Segment Open
(** * NEXUS-RSI wave orchestration: a shallow embedding and its properties

    The development follows [wave/wave_orchestrator.py] (complexity analysis,
    strategy selection, the phase loop with its checkpoints, adaptive phase
    planning, progressive iteration, the report of a wave and the entry
    point), [wave/wave_integration.py] (the agent bridge, the adaptive wave
    and the enterprise fan-out) and [agents/master_orchestrator.py] (the
    agents, their workflows and the orchestration loop).

    Conventions of the embedding:
    - a Python [float] is a binary64 value, Rocq's primitive [float];
      comparisons, [min] and [max] are written out as CPython evaluates them;
    - a Python [int] is a [Z]; a loop count is a [nat];
    - a Python [str] is a [string] of 8-bit characters, and [str.lower] is
      its action on ASCII text;
    - the sqlite database is a record of its three tables, each a list of
      rows in insertion order (the autoincrement id of a row is its
      position);
    - wall-clock readings ([time.time()], durations, timestamps) and log
      lines are left out;
    - what the outside world decides (the file system under a target, whether
      the body of a phase raises, the score an agent reports) enters as an
      explicit argument. *)

From Stdlib Require Import ZArith List String Ascii Bool Lia Arith.
From Stdlib Require Import Floats Uint63 DecimalString Sorted.
Import ListNotations.

Set Warnings "-inexact-float".
Local Open Scope string_scope.
Local Open Scope list_scope.

(** ** Python floats *)

Module PyFloat.

(** [a > b] on floats. *)
Definition gt (a b : float) : bool := PrimFloat.ltb b a.

(** [a == b] on floats. *)
Definition eq (a b : float) : bool := PrimFloat.eqb a b.

(** [a >= b], used to state bounds. *)
Definition ge (a b : float) : bool := PrimFloat.leb b a.

(** [min(a, b)]: the first argument unless the second is smaller. *)
Definition min (a b : float) : float := if PrimFloat.ltb b a then b else a.

(** [max(a, b)]: the first argument unless the second is greater. *)
Definition max (a b : float) : float := if PrimFloat.ltb a b then b else a.

(** The conversion of an [int] that meets a float in arithmetic; exact
    below 2^53, rounded to nearest below 2^63, which no count of files or
    phases reaches. *)
Definition of_int (n : Z) : float := PrimFloat.of_uint63 (Uint63.of_Z n).

(** [a / b] on two ints (true division), for a non-zero divisor. *)
Definition truediv (a b : Z) : float := PrimFloat.div (of_int a) (of_int b).

End PyFloat.

(** ** Python strings *)

Module PyStr.

Definition lower_char (c : ascii) : ascii :=
  let n := nat_of_ascii c in
  if (65 <=? n)%nat && (n <=? 90)%nat then ascii_of_nat (n + 32) else c.

(** [s.lower()] on ASCII text: the letters A to Z are lowered and nothing
    else changes. *)
Fixpoint lower (s : string) : string :=
  match s with
  | EmptyString => EmptyString
  | String c t => String (lower_char c) (lower t)
  end.

(** [s.isascii()]: every character is below 128. These are the strings on
    which [str.lower()], which follows the Unicode case mapping (the Kelvin
    sign U+212A becomes "k"), is [lower]. *)
Fixpoint isascii (s : string) : bool :=
  match s with
  | EmptyString => true
  | String c t => (nat_of_ascii c <? 128)%nat && isascii t
  end.

(** [needle in hay] on strings: [needle] occurs as a substring. *)
Fixpoint contains (needle hay : string) : bool :=
  String.prefix needle hay
  || match hay with
     | EmptyString => false
     | String _ t => contains needle t
     end.

(** [x in xs] on a list of strings. *)
Definition mem (x : string) (xs : list string) : bool :=
  existsb (String.eqb x) xs.

(** [str(n)] for a non-negative int. *)
Definition of_nat (n : nat) : string := NilZero.string_of_uint (Nat.to_uint n).

End PyStr.

(** ** The enumerations *)

Inductive WaveStrategy := PROGRESSIVE | SYSTEMATIC | ADAPTIVE | ENTERPRISE.

Inductive WavePhase := REVIEW | PLANNING | IMPLEMENTATION | VALIDATION | OPTIMIZATION.

Definition strategy_value (s : WaveStrategy) : string :=
  match s with
  | PROGRESSIVE => "progressive"
  | SYSTEMATIC => "systematic"
  | ADAPTIVE => "adaptive"
  | ENTERPRISE => "enterprise"
  end.

Definition phase_value (p : WavePhase) : string :=
  match p with
  | REVIEW => "review"
  | PLANNING => "planning"
  | IMPLEMENTATION => "implementation"
  | VALIDATION => "validation"
  | OPTIMIZATION => "optimization"
  end.

(** [list(WavePhase)]: the members in definition order. *)
Definition all_phases : list WavePhase :=
  [REVIEW; PLANNING; IMPLEMENTATION; VALIDATION; OPTIMIZATION].

Definition phase_eqb (p q : WavePhase) : bool :=
  match p, q with
  | REVIEW, REVIEW | PLANNING, PLANNING | IMPLEMENTATION, IMPLEMENTATION
  | VALIDATION, VALIDATION | OPTIMIZATION, OPTIMIZATION => true
  | _, _ => false
  end.

(** The rank of a phase in the standard order. *)
Definition phase_rank (p : WavePhase) : nat :=
  match p with
  | REVIEW => 0
  | PLANNING => 1
  | IMPLEMENTATION => 2
  | VALIDATION => 3
  | OPTIMIZATION => 4
  end.

(** ** Python dictionaries with string keys

    Insertion order is kept ([values()] and JSON dumps follow it); setting an
    existing key overwrites its value in place. *)

Module PyDict.

Definition t (V : Type) : Type := list (string * V).

Fixpoint get {V} (k : string) (d : t V) : option V :=
  match d with
  | [] => None
  | (k', v) :: rest => if String.eqb k k' then Some v else get k rest
  end.

Fixpoint set {V} (k : string) (v : V) (d : t V) : t V :=
  match d with
  | [] => [(k, v)]
  | (k', v') :: rest =>
      if String.eqb k k' then (k, v) :: rest else (k', v') :: set k v rest
  end.

Definition keys {V} (d : t V) : list string := map fst d.

Definition values {V} (d : t V) : list V := map snd d.

End PyDict.

(** ** Exceptions that leave a function *)

Inductive PyError := IntegrityError | ZeroDivisionError.

Inductive Result (A : Type) : Type :=
| Ok (a : A)
| Raise (e : PyError).

Arguments Ok {A} a.
Arguments Raise {A} e.

Definition bind {A B} (r : Result A) (k : A -> Result B) : Result B :=
  match r with
  | Ok a => k a
  | Raise e => Raise e
  end.

(** ** Phase results *)

(** The phase-specific entry of a phase's result dictionary; its key is the
    constructor's name. *)
Inductive Payload :=
| findings (issues_found critical high medium : Z)
| plan (steps : Z) (estimated_time risk_level : string)
| changes (files_modified lines_changed tests_added : Z)
| validation (tests_passed tests_failed : Z) (coverage : float)
| optimization (performance_gain memory_saved complexity_reduced : string).

Inductive PhaseStatus := in_progress | completed | failed.

Definition phase_status_eqb (a b : PhaseStatus) : bool :=
  match a, b with
  | in_progress, in_progress | completed, completed | failed, failed => true
  | _, _ => false
  end.

Record PhaseResult := {
  pr_phase : string;
  pr_status : PhaseStatus;
  pr_primary_agent : option string;
  pr_support_agents : list string;
  pr_tools_used : list string;
  pr_metrics : PyDict.t float;
  pr_payload : option Payload;
  pr_error : option string
}.

(** ** Configuration held by the orchestrator *)

Record AgentConfig := {
  primary : string;
  support : list string;
  tools : list string
}.

Inductive Iterations := iterations_int (n : nat) | iterations_auto.

Record StrategyConfig := {
  phases : list WavePhase;
  iterations : Iterations;
  checkpoint_frequency : string;
  rollback_enabled : bool;
  parallel_execution : bool;
  distributed : option bool
}.

Record WaveOrchestrator := {
  agents_config : PyDict.t AgentConfig;
  strategy_configs : WaveStrategy -> StrategyConfig
}.

(** The attributes [WaveOrchestrator.__init__] sets. *)
Definition init_agents_config : PyDict.t AgentConfig :=
  [ ("review",
      {| primary := "analyzer"; support := ["quality"; "security"];
         tools := ["Read"; "Grep"; "Sequential"] |});
    ("planning",
      {| primary := "architect"; support := ["performance"];
         tools := ["Sequential"; "Context7"; "Write"] |});
    ("implementation",
      {| primary := "builder"; support := ["quality"];
         tools := ["Edit"; "MultiEdit"; "Task"] |});
    ("validation",
      {| primary := "qa"; support := ["security"; "performance"];
         tools := ["Sequential"; "Playwright"; "Context7"] |});
    ("optimization",
      {| primary := "performance"; support := ["quality"];
         tools := ["Read"; "Sequential"; "Grep"] |}) ].

Definition init_strategy_configs (s : WaveStrategy) : StrategyConfig :=
  match s with
  | PROGRESSIVE =>
      {| phases := [REVIEW; IMPLEMENTATION; VALIDATION];
         iterations := iterations_int 3;
         checkpoint_frequency := "per_iteration";
         rollback_enabled := true;
         parallel_execution := false;
         distributed := None |}
  | SYSTEMATIC =>
      {| phases := all_phases;
         iterations := iterations_int 1;
         checkpoint_frequency := "per_phase";
         rollback_enabled := true;
         parallel_execution := false;
         distributed := None |}
  | ADAPTIVE =>
      {| phases := [];
         iterations := iterations_auto;
         checkpoint_frequency := "adaptive";
         rollback_enabled := true;
         parallel_execution := true;
         distributed := None |}
  | ENTERPRISE =>
      {| phases := all_phases;
         iterations := iterations_int 1;
         checkpoint_frequency := "continuous";
         rollback_enabled := true;
         parallel_execution := true;
         distributed := Some true |}
  end.

Definition init : WaveOrchestrator :=
  {| agents_config := init_agents_config;
     strategy_configs := init_strategy_configs |}.

(** ** The wave context *)

(** The dataclass without [start_time], which holds the clock reading taken
    when the context is built. *)
Record WaveContext := {
  wave_id : string;
  strategy : WaveStrategy;
  complexity_score : float;
  file_count : Z;
  operation_types : list string;
  domains : list string;
  current_phase : WavePhase;
  phase_results : PyDict.t PhaseResult;
  metrics : PyDict.t float
}.

(** The dataclass constructor with its defaults. *)
Definition new_context (id : string) (s : WaveStrategy) (score : float)
    (files : Z) (ops doms : list string) : WaveContext :=
  {| wave_id := id; strategy := s; complexity_score := score;
     file_count := files; operation_types := ops; domains := doms;
     current_phase := REVIEW; phase_results := []; metrics := [] |}.

Definition set_wave_id (ctx : WaveContext) (id : string) : WaveContext :=
  {| wave_id := id; strategy := strategy ctx;
     complexity_score := complexity_score ctx; file_count := file_count ctx;
     operation_types := operation_types ctx; domains := domains ctx;
     current_phase := current_phase ctx; phase_results := phase_results ctx;
     metrics := metrics ctx |}.

Definition set_current_phase (ctx : WaveContext) (p : WavePhase) : WaveContext :=
  {| wave_id := wave_id ctx; strategy := strategy ctx;
     complexity_score := complexity_score ctx; file_count := file_count ctx;
     operation_types := operation_types ctx; domains := domains ctx;
     current_phase := p; phase_results := phase_results ctx;
     metrics := metrics ctx |}.

Definition set_phase_result (ctx : WaveContext) (k : string) (r : PhaseResult)
    : WaveContext :=
  {| wave_id := wave_id ctx; strategy := strategy ctx;
     complexity_score := complexity_score ctx; file_count := file_count ctx;
     operation_types := operation_types ctx; domains := domains ctx;
     current_phase := current_phase ctx;
     phase_results := PyDict.set k r (phase_results ctx);
     metrics := metrics ctx |}.

(** ** Complexity analysis *)

(** What the file system answers about a target inside the [try] block of
    [analyze_complexity]. *)
Inductive PathState :=
| Missing                       (* [exists()] is false *)
| RegularFile                   (* [is_file()] is true *)
| Directory (py_files : nat)    (* [is_dir()] is true; [rglob("*.py")] yields so many paths *)
| Special                       (* exists, neither a file nor a directory *)
| Inaccessible.                 (* a call of the block raises *)

Definition FileSystem := string -> PathState.

(** [operation_keywords], in insertion order. *)
Definition operation_keywords : list (string * string) :=
  [ ("optimize", "optimization");
    ("refactor", "refactoring");
    ("security", "security_audit");
    ("performance", "performance_tuning");
    ("quality", "quality_improvement");
    ("test", "testing");
    ("document", "documentation") ].

(** [domain_keywords], in insertion order. *)
Definition domain_keywords : list (string * list string) :=
  [ ("frontend", ["ui"; "component"; "react"; "vue"]);
    ("backend", ["api"; "server"; "database"; "endpoint"]);
    ("infrastructure", ["docker"; "kubernetes"; "deploy"]);
    ("security", ["auth"; "vulnerability"; "encrypt"]);
    ("data", ["etl"; "pipeline"; "analytics"]) ].

(** The [try] block: the file count and the base score. A raise leaves both
    at their initial values, the bare [except] swallows it. *)
Definition file_analysis (fs : FileSystem) (target : string) : float * Z :=
  match fs target with
  | RegularFile => (0.3%float, 1%Z)
  | Directory n =>
      let file_count := Z.of_nat n in
      (PyFloat.min (0.3 + PyFloat.of_int file_count * 0.01)%float 1.0%float,
       file_count)
  | Missing | Special | Inaccessible => (0.0%float, 0%Z)
  end.

(** The loop over [operation_keywords.items()]. *)
Fixpoint detect_operations (kws : list (string * string)) (target : string)
    (operation_types : list string) (complexity_score : float)
    : list string * float :=
  match kws with
  | [] => (operation_types, complexity_score)
  | (keyword, op_type) :: rest =>
      if PyStr.contains keyword (PyStr.lower target)
      then detect_operations rest target (operation_types ++ [op_type])
             (complexity_score + 0.1)%float
      else detect_operations rest target operation_types complexity_score
  end.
Segment Closed
* [PROBLEM REQUIREMENTS]: Using the records above, count every line that includes the word "Inductive", and state the number only.

* [ANSWER BELOW]: 8